7. Public/private water supply systems within or adjacent to any building, structure or conveyance;

8. Sanitary or storm drainage facilities;

9. Steam heating systems;

10. Storage tanks incidental to the installation of related systems;

11. Venting systems; or

12. Water heaters.

These plumbing tradesmen may also install, maintain, extend or alter the following:

1. Liquid waste systems;

2. Sewerage systems;

3. Storm water systems; and

4. Water supply systems.

"Regulant" means an individual licensed as a tradesman, liquefied petroleum gas fitter, natural gas fitter provider or certified as a backflow prevention device worker, elevator mechanic, or water well systems provider.

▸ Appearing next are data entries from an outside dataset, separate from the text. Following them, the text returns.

Lemma dispatch_raises_only_on_unclosed_bracket_witness :
  Key_space = Key_space /\ IndexError = IndexError /\
  exists line,
    lines (ed (Machine (set_lines ["[intro"] init_editor) 0))
      !! Z.to_nat (current_line (ed (Machine (set_lines ["[intro"] init_editor) 0)))
    = Some line /\
    PyStr.startswith "[" line = true /\ PyStr.index "]" line = None.
Proof.
  eapply (dispatch_raises_only_on_unclosed_bracket silent_world Key_space
            (Machine (set_lines ["[intro"] init_editor) 0)).
  - unfold cursor_ok. cbn. lia.
  - vm_compute. reflexivity.
Defined.

(** * How a session can end *)





Section Session.
Variable w : world.






End Session.



(** [remove_timestamp] on an empty line that is not the only line: the
    line is deleted, the cursor stays where it is unless it was on the last
    line, and the modified flag is set. *)
Theorem remove_timestamp_deletes_empty_line (s : machine) :
  0 <= current_line (ed s) ->
  lines (ed s) !! Z.to_nat (current_line (ed s)) = Some EmptyString ->
  (1 < length (lines (ed s)))%nat ->
  exists s',
    remove_timestamp s = (Val tt, s') /\
    lines (ed s') = delete (Z.to_nat (current_line (ed s))) (lines (ed s)) /\
    current_line (ed s') =
      Z.min (current_line (ed s)) (Z.of_nat (length (lines (ed s))) - 2) /\
    modified (ed s') = true.
Proof.
  intros Hcur Hline Hlen.
  assert (Z.to_nat (current_line (ed s)) < length (lines (ed s)))%nat as Hlt
    by (by eapply lookup_lt_Some).
  unfold remove_timestamp, bind, self, PyList.getitem, PyList.pop.
  rewrite norm_index_nonneg by lia. cbn [mbind option_bind].
  rewrite Hline. cbn [or_raise ret]. cbn [String.eqb].
  apply Nat.ltb_lt in Hlen as Hlen'. rewrite Hlen'.
  cbn [or_raise ret assign ed clock].
  assert (length (delete (Z.to_nat (current_line (ed s))) (lines (ed s)))
          = (length (lines (ed s)) - 1)%nat) as Hdel.
  { rewrite length_delete; [done|]. by rewrite lookup_lt_is_Some. }
  rewrite Hdel.
  destruct (Z.leb_spec (Z.of_nat (length (lines (ed s)) - 1))
              (current_line (ed s)));
    eexists; (split; [reflexivity|]); cbn; repeat split; lia.
Qed.

Lemma remove_timestamp_deletes_empty_line_witness :
  exists s',
    remove_timestamp
      (Machine (set_current_line 2
                  (set_lines ["la"; "li"; EmptyString] init_editor)) 0) =
    (Val tt, s') /\
    lines (ed s') = ["la"; "li"] /\ current_line (ed s') = 1 /\
    modified (ed s') = true.
Proof.
  apply (remove_timestamp_deletes_empty_line
           (Machine (set_current_line 2
                       (set_lines ["la"; "li"; EmptyString] init_editor)) 0));
    [done|reflexivity|cbn; lia].
Defined.

(** [load_lrc_from_current] raises nothing and leaves the modified flag as
    it was.  When it returns [True] the cursor is on line 0 and the lines
    are those of the lyric file, none if there is no such file.  When it
    returns [False] the cursor has not moved and the lines are as they
    were, or there is none left. *)
Theorem load_lrc_from_current_spec (w : world) (s : machine) :
  exists b s',
    load_lrc_from_current w s = (Val b, s') /\
    modified (ed s') = modified (ed s) /\
    if b then
      current_line (ed s') = 0 /\
      exists f,
        current_file (ed s) = Some f /\ f <> EmptyString /\
        lines (ed s') =
          match lrc_of w f (clock s) with LrcLines ls => ls | _ => [] end
    else
      current_line (ed s') = current_line (ed s) /\
      (lines (ed s') = lines (ed s) \/ lines (ed s') = []).
Proof.
  unfold load_lrc_from_current, bind, self.
  destruct (current_file (ed s)) as [f|] eqn:Ef.
  2:{ exists false, s. split; [done|]. split; [done|]. split; [done|by left]. }
  destruct (String.eqb_spec f EmptyString) as [->|Hne].
  { exists false, s. split; [done|]. split; [done|]. split; [done|by left]. }
  unfold ask at 1. cbn [ed clock].
  destruct (lrc_of w f (clock s)) as [| | |ls] eqn:El;
    unfold bind, assign, ret; cbn [ed clock]; eexists _, _;
    (split; [reflexivity|]); cbn; (split; [done|]).
  - split; [done|by left].
  - split; [done|]. exists f. by rewrite El.
  - split; [done|by right].
  - split; [done|]. exists f. by rewrite El.
Qed.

"Reinstatement" means having a license or certification card restored to effectiveness after the expiration date has passed.

"Renewal" means continuing the effectiveness of a license or certification card for another period of time.

"Repair" means the reconstruction or renewal of any part of a backflow prevention device for the purpose of returning to service a currently installed device. This does not include the removal or replacement of a defective device by the installation of a rebuilt or new device.

"Supervisor" means the licensed master or journeyman tradesman who has the responsibility to ensure that the installation is in accordance with the applicable provisions of the Virginia Uniform Statewide Building Code, one of whom must be on the job site at all times during installation.

"Testing organization" means an independent testing organization whose main function is to develop and administer examinations.

"Trade" means any of the following: electrical, gas fitting, HVAC (heating, ventilation and air conditioning), liquefied petroleum gas fitting, natural gas fitting, plumbing, and divisions within them.

"Water distribution systems" include fire sprinkler systems, highway/heavy, HVAC, lawn irrigation systems, plumbing, or water purveyor work.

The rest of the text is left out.